- [WHAT IS REQUIRED]:
Within the data that follows, set down exactly the lines from the one containing "(** A step of" through the one containing "un_content : content", both ends included.

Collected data

§ §

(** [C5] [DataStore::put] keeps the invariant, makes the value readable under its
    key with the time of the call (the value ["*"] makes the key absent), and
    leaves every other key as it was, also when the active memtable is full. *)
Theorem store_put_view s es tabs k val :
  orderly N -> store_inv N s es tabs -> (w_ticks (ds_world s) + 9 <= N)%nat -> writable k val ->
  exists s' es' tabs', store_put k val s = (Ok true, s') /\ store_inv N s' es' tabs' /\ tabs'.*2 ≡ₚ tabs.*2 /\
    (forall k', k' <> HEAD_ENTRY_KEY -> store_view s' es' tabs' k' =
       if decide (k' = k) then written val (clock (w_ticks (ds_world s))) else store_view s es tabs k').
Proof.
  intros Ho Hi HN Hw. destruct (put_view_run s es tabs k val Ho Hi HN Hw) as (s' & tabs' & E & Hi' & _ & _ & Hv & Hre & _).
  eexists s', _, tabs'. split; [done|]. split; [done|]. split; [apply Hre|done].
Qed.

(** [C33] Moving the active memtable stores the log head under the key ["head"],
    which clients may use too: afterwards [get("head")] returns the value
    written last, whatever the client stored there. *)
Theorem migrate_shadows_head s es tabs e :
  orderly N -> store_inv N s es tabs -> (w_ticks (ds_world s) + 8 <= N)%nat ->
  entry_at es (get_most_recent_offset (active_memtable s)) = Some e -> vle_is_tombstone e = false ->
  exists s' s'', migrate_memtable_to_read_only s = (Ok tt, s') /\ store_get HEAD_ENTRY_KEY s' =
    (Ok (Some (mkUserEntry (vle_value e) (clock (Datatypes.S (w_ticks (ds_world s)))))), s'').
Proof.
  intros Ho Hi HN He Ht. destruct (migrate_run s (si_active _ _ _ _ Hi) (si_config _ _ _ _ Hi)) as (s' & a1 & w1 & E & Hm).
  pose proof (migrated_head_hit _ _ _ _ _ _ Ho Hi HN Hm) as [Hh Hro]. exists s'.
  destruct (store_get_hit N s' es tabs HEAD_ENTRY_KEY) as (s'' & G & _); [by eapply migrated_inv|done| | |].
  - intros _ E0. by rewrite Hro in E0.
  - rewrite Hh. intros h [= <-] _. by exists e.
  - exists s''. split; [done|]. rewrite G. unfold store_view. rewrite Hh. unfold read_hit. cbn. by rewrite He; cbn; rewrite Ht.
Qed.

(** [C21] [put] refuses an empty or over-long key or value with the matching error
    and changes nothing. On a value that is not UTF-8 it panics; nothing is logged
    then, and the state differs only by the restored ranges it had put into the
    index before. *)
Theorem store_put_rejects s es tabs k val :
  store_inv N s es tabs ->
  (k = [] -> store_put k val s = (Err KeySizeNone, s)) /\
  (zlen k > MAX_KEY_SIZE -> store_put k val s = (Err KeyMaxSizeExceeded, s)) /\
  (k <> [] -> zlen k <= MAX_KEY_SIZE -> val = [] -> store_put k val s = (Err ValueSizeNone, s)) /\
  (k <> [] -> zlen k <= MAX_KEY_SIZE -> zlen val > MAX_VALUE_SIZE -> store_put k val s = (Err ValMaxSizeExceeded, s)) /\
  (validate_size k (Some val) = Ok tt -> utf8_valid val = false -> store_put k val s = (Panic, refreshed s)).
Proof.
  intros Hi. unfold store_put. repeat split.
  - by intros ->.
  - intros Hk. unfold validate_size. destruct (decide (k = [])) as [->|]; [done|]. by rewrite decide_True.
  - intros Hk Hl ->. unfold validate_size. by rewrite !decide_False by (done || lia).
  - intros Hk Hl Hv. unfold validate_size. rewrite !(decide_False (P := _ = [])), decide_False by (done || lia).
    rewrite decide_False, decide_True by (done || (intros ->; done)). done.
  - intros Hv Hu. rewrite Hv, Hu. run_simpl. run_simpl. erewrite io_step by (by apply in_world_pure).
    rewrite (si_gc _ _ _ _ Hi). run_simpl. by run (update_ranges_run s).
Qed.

§ §

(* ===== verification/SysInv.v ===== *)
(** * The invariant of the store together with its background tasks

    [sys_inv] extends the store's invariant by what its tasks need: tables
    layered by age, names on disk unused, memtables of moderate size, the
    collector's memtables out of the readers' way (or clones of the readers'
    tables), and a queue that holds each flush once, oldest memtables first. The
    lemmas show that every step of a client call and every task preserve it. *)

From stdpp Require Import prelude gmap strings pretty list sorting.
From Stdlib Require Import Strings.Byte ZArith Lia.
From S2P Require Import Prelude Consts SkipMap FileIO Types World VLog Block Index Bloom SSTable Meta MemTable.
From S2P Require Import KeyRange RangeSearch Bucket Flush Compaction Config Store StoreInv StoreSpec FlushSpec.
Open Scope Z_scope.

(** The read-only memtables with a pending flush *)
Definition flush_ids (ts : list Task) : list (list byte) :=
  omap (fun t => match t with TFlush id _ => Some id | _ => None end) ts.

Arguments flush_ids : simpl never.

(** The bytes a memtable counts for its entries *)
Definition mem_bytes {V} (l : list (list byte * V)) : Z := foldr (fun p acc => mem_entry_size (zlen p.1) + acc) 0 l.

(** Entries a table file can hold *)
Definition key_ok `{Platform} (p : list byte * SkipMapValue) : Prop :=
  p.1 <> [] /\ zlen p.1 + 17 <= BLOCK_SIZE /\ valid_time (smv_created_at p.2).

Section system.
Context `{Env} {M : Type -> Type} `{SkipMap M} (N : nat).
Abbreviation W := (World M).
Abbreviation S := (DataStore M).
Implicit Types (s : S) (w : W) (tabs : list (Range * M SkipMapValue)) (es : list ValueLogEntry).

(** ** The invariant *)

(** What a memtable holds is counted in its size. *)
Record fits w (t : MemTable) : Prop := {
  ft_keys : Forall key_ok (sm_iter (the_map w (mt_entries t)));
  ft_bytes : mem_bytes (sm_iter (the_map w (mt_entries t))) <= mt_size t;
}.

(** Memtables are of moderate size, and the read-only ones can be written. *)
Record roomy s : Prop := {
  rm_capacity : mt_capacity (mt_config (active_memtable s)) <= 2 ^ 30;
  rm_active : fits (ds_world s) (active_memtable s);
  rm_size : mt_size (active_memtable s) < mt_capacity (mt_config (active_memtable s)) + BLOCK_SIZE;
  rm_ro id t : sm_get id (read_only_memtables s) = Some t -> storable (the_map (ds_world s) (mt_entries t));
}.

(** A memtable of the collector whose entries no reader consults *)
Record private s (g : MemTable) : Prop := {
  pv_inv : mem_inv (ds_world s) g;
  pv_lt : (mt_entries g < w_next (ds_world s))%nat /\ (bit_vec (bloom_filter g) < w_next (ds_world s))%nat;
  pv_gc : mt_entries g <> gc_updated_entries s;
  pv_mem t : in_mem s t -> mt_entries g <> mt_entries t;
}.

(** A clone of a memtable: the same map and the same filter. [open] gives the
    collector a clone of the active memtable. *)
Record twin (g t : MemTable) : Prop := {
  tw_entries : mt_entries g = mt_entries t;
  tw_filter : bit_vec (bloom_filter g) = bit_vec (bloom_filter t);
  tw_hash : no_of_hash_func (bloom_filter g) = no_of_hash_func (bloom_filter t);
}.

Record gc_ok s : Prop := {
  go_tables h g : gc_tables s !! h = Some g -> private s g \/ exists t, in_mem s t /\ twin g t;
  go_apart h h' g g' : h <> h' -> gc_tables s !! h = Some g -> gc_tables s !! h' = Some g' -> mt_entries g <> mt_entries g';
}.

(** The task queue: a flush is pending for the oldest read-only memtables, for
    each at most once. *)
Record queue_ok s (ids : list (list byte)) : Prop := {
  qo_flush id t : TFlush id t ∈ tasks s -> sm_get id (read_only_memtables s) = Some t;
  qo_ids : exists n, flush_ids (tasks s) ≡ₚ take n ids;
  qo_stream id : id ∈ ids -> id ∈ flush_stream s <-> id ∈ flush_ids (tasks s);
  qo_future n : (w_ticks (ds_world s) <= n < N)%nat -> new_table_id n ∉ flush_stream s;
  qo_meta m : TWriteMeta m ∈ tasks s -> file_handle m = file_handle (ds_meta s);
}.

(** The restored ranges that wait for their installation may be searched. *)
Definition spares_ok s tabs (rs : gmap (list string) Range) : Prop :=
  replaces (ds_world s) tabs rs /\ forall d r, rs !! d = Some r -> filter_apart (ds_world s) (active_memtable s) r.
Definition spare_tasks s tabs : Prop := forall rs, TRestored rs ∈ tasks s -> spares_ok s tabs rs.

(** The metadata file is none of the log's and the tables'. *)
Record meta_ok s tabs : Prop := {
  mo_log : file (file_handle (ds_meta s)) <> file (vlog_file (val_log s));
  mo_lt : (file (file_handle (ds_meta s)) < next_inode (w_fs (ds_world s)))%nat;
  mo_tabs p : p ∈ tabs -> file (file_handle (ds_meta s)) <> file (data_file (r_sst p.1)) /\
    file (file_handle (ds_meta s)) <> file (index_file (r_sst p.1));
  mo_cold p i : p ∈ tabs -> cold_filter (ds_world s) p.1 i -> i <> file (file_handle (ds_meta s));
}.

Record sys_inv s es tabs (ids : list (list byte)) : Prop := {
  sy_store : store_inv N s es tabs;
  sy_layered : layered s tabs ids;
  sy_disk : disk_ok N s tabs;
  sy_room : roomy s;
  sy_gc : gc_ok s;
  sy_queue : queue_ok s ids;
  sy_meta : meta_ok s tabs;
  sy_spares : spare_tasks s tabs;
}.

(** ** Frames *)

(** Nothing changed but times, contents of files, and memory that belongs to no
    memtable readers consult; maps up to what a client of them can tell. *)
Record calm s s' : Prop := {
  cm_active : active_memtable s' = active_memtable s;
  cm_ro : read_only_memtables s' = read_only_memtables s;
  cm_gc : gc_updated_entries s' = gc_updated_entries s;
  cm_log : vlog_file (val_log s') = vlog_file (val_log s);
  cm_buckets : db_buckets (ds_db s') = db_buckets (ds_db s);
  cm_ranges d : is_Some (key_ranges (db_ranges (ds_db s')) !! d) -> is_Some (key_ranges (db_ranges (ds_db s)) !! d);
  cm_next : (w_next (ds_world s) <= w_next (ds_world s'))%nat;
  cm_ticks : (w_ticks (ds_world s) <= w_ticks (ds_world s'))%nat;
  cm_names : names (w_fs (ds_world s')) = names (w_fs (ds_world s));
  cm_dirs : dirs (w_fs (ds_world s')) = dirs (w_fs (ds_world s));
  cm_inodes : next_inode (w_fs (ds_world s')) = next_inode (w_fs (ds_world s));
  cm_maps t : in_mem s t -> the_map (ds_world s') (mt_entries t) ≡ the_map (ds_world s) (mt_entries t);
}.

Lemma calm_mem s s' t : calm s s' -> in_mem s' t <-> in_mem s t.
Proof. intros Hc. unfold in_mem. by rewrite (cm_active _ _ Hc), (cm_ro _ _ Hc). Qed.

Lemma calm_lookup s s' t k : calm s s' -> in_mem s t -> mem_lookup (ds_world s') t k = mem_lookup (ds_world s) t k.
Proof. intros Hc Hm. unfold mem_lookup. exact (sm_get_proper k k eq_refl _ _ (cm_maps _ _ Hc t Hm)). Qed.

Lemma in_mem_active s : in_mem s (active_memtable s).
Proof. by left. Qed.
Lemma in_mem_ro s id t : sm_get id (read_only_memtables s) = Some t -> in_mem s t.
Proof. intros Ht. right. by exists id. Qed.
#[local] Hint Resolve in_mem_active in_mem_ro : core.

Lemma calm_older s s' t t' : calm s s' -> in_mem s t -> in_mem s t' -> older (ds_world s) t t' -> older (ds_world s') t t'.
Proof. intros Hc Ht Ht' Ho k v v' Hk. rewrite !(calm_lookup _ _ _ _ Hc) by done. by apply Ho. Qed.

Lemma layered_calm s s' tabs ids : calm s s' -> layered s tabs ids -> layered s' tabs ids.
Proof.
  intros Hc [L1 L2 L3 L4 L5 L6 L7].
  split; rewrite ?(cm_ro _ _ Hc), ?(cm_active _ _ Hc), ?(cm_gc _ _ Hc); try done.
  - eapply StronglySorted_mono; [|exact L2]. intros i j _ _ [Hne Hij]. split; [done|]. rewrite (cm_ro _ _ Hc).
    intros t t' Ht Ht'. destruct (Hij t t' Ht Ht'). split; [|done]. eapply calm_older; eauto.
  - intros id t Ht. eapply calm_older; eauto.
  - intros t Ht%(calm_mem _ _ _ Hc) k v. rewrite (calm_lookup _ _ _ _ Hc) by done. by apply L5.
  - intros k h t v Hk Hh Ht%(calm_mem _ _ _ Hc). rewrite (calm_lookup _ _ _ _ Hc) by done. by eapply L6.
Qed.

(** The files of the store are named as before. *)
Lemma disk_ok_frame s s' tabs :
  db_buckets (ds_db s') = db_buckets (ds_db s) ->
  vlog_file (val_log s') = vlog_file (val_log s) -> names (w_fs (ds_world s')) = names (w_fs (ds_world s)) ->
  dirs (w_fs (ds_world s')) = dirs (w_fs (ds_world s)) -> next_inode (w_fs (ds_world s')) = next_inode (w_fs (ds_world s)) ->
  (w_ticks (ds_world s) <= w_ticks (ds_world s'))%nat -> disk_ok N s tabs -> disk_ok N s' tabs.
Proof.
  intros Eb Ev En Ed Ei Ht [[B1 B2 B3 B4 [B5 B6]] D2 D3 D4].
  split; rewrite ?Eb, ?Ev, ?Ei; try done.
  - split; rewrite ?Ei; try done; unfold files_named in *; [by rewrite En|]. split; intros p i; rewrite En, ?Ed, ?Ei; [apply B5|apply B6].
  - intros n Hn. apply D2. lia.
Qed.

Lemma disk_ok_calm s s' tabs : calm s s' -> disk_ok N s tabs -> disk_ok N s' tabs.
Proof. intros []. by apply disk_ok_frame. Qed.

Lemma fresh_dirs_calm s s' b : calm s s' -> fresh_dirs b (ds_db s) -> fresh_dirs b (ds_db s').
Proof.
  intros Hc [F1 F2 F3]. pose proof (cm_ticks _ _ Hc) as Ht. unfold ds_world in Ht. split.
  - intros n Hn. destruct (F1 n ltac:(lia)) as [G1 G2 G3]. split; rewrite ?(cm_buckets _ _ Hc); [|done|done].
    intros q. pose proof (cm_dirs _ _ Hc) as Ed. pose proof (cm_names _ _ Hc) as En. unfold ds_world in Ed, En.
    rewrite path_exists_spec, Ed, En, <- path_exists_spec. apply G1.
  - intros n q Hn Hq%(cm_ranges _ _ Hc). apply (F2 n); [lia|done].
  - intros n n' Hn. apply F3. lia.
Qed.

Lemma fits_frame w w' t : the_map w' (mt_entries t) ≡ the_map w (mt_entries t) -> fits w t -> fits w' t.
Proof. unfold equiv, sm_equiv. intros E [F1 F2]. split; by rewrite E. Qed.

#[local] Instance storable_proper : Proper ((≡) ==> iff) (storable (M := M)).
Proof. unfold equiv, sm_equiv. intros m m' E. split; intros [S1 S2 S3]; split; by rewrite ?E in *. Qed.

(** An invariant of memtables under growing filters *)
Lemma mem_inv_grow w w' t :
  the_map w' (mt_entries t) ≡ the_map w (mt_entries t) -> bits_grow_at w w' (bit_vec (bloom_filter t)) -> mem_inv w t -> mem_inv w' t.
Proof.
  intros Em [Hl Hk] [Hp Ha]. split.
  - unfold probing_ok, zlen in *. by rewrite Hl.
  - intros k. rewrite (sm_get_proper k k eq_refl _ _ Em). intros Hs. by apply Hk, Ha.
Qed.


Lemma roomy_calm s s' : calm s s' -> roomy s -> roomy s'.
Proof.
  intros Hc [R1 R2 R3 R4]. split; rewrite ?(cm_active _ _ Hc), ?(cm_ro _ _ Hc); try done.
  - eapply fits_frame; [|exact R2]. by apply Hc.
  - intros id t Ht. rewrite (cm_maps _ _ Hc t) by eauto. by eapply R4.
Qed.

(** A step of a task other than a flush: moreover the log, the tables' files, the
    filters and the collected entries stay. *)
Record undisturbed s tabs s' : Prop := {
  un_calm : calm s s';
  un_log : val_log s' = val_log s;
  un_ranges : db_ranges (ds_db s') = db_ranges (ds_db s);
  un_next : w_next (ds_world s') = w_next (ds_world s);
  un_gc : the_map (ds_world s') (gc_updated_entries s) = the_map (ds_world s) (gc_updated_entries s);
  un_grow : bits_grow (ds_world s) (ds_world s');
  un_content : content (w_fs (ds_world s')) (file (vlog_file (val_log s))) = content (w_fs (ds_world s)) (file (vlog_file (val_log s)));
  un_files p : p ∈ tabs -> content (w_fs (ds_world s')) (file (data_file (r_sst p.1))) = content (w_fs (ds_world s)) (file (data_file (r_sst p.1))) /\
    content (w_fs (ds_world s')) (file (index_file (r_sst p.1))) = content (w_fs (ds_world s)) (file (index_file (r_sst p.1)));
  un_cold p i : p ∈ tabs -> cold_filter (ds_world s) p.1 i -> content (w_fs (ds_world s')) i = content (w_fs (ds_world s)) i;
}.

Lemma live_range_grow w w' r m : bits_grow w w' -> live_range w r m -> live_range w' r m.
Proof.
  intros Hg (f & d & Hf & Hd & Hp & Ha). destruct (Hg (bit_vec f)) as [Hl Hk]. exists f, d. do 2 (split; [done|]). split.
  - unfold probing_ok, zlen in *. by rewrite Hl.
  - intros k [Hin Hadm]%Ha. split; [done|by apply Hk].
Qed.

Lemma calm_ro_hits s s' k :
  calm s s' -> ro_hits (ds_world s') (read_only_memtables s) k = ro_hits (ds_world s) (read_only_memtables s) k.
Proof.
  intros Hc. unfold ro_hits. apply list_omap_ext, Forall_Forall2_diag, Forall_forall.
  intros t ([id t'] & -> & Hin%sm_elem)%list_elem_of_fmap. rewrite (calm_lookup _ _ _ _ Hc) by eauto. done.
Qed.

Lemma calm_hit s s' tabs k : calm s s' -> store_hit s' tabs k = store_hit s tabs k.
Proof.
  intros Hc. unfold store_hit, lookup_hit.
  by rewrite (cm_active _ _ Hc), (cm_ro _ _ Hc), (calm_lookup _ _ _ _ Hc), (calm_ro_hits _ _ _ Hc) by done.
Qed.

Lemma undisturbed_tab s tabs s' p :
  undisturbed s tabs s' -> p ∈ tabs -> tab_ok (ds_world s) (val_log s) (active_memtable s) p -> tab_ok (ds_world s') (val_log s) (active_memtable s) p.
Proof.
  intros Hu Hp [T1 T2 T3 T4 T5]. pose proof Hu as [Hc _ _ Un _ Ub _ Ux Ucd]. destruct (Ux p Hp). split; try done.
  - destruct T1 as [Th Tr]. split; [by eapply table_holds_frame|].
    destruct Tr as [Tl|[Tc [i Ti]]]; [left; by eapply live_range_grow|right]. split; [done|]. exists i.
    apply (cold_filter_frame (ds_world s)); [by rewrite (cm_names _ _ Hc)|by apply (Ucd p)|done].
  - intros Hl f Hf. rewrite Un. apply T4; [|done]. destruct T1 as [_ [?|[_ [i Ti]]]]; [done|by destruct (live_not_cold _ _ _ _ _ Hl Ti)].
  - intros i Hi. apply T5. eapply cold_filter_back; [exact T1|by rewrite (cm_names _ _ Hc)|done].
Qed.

§ §

- [RESPONSE]:
(** A step of a task other than a flush: moreover the log, the tables' files, the
    filters and the collected entries stay. *)
Record undisturbed s tabs s' : Prop := {
  un_calm : calm s s';
  un_log : val_log s' = val_log s;
  un_ranges : db_ranges (ds_db s') = db_ranges (ds_db s);
  un_next : w_next (ds_world s') = w_next (ds_world s);
  un_gc : the_map (ds_world s') (gc_updated_entries s) = the_map (ds_world s) (gc_updated_entries s);
  un_grow : bits_grow (ds_world s) (ds_world s');
  un_content : content (w_fs (ds_world s')) (file (vlog_file (val_log s))) = content (w_fs (ds_world s)) (file (vlog_file (val_log s)));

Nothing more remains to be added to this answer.